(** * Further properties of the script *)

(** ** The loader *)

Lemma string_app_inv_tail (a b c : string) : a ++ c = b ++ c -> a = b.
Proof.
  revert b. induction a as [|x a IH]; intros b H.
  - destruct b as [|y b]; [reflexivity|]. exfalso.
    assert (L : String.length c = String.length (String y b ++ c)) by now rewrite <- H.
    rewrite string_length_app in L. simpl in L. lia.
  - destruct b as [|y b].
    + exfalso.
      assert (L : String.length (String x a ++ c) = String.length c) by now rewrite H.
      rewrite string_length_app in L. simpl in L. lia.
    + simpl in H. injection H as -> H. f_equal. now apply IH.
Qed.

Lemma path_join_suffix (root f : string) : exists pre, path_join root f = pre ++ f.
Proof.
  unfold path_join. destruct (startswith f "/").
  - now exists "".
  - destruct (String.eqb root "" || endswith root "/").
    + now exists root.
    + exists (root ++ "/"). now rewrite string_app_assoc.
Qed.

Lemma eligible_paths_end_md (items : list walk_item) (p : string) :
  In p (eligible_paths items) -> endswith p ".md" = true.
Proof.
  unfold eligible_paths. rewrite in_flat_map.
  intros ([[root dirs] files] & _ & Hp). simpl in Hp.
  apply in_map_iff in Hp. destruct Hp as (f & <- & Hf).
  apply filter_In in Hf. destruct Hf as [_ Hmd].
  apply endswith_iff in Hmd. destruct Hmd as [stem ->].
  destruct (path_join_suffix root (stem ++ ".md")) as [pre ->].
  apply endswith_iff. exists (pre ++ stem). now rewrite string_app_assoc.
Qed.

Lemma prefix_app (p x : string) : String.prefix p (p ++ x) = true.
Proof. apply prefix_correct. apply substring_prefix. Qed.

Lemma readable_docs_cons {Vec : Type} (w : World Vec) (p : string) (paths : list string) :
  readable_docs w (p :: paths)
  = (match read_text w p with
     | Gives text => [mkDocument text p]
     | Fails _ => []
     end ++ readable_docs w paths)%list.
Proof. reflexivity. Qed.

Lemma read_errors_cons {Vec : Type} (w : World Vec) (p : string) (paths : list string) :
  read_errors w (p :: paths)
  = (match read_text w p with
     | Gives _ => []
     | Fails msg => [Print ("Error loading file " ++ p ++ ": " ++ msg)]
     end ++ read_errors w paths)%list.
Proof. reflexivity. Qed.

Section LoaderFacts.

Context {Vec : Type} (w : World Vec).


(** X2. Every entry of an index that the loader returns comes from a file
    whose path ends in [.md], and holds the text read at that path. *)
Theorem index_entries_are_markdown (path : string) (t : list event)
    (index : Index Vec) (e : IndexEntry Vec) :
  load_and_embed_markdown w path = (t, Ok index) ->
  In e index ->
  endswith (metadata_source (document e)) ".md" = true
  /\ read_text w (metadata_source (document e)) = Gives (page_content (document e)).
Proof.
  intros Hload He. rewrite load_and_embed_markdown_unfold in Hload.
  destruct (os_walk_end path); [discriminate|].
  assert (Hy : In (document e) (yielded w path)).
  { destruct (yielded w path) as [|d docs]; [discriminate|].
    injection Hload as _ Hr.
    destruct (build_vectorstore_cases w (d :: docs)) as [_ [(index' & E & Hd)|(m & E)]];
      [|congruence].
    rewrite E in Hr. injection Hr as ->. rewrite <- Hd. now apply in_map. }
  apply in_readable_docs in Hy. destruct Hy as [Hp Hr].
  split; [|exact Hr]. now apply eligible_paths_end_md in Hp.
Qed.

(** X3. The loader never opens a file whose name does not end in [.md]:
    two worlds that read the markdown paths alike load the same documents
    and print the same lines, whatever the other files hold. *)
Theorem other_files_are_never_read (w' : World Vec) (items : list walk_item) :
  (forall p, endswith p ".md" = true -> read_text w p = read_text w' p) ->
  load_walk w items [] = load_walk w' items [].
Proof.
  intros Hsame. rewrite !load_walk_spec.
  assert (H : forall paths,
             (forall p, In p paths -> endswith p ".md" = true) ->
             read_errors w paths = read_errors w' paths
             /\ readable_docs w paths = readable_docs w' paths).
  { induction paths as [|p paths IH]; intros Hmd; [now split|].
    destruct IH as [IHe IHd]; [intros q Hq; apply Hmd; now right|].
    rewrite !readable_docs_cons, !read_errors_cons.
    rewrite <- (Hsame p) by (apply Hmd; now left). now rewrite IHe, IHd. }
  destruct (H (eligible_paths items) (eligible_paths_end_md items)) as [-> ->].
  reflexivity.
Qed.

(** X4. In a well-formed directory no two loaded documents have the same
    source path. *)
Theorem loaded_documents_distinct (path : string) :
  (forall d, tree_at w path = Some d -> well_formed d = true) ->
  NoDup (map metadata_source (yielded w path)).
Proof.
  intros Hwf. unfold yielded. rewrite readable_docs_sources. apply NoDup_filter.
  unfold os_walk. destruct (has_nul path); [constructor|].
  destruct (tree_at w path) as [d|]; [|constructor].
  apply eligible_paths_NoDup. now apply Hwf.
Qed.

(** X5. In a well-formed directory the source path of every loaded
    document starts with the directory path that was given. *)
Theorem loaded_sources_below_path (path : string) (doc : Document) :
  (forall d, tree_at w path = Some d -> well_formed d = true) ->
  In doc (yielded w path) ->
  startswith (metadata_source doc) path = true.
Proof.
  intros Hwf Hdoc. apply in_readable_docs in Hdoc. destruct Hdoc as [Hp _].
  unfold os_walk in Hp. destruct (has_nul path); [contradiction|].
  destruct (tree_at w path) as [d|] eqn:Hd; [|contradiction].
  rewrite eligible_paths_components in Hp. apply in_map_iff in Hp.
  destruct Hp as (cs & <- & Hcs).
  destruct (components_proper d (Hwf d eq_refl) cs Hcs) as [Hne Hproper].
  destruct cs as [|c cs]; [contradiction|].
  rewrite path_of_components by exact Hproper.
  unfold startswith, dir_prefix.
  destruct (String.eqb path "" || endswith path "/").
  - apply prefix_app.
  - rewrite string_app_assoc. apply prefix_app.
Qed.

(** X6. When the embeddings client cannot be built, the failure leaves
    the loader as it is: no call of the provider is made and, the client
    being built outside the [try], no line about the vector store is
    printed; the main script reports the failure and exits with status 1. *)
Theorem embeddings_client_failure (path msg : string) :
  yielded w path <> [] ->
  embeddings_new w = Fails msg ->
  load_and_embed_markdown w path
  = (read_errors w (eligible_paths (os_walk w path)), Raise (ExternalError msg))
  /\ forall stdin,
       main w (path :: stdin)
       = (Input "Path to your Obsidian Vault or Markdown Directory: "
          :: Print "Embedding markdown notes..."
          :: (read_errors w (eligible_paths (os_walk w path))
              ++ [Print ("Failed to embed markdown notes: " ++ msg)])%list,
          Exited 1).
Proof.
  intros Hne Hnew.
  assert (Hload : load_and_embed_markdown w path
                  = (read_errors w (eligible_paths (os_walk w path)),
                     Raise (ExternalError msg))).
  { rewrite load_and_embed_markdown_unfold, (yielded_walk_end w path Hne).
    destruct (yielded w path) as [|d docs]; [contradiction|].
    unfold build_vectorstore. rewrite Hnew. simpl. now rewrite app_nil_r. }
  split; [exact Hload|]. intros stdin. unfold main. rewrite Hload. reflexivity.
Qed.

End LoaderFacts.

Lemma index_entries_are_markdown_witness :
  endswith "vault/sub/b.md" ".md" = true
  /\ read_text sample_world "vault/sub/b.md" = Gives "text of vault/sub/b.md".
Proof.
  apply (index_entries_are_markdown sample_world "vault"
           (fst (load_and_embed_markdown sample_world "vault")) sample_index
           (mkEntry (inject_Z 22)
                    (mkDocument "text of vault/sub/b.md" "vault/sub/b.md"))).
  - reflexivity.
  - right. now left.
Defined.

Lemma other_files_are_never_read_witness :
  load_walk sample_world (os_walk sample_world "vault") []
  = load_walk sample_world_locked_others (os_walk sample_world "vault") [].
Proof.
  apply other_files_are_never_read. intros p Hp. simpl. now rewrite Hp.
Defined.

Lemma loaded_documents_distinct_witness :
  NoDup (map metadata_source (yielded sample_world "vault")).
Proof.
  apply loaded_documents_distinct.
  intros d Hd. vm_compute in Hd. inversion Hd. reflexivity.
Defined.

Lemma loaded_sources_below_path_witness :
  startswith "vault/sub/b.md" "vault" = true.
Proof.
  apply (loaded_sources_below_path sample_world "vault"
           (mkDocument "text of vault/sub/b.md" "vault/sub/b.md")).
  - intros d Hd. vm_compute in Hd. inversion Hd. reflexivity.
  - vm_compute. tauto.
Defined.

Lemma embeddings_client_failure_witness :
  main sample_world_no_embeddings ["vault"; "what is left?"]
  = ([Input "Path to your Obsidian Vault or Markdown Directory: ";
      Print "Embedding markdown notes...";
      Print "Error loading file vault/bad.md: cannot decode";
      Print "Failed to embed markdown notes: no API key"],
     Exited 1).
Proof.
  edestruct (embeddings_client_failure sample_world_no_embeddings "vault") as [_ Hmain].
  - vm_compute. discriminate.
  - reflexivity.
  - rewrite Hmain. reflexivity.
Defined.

→ **Task instructions**: Using the data above, count the lines that hold the string "exfalso". Report the number and nothing else.

→ **Completed task**: 2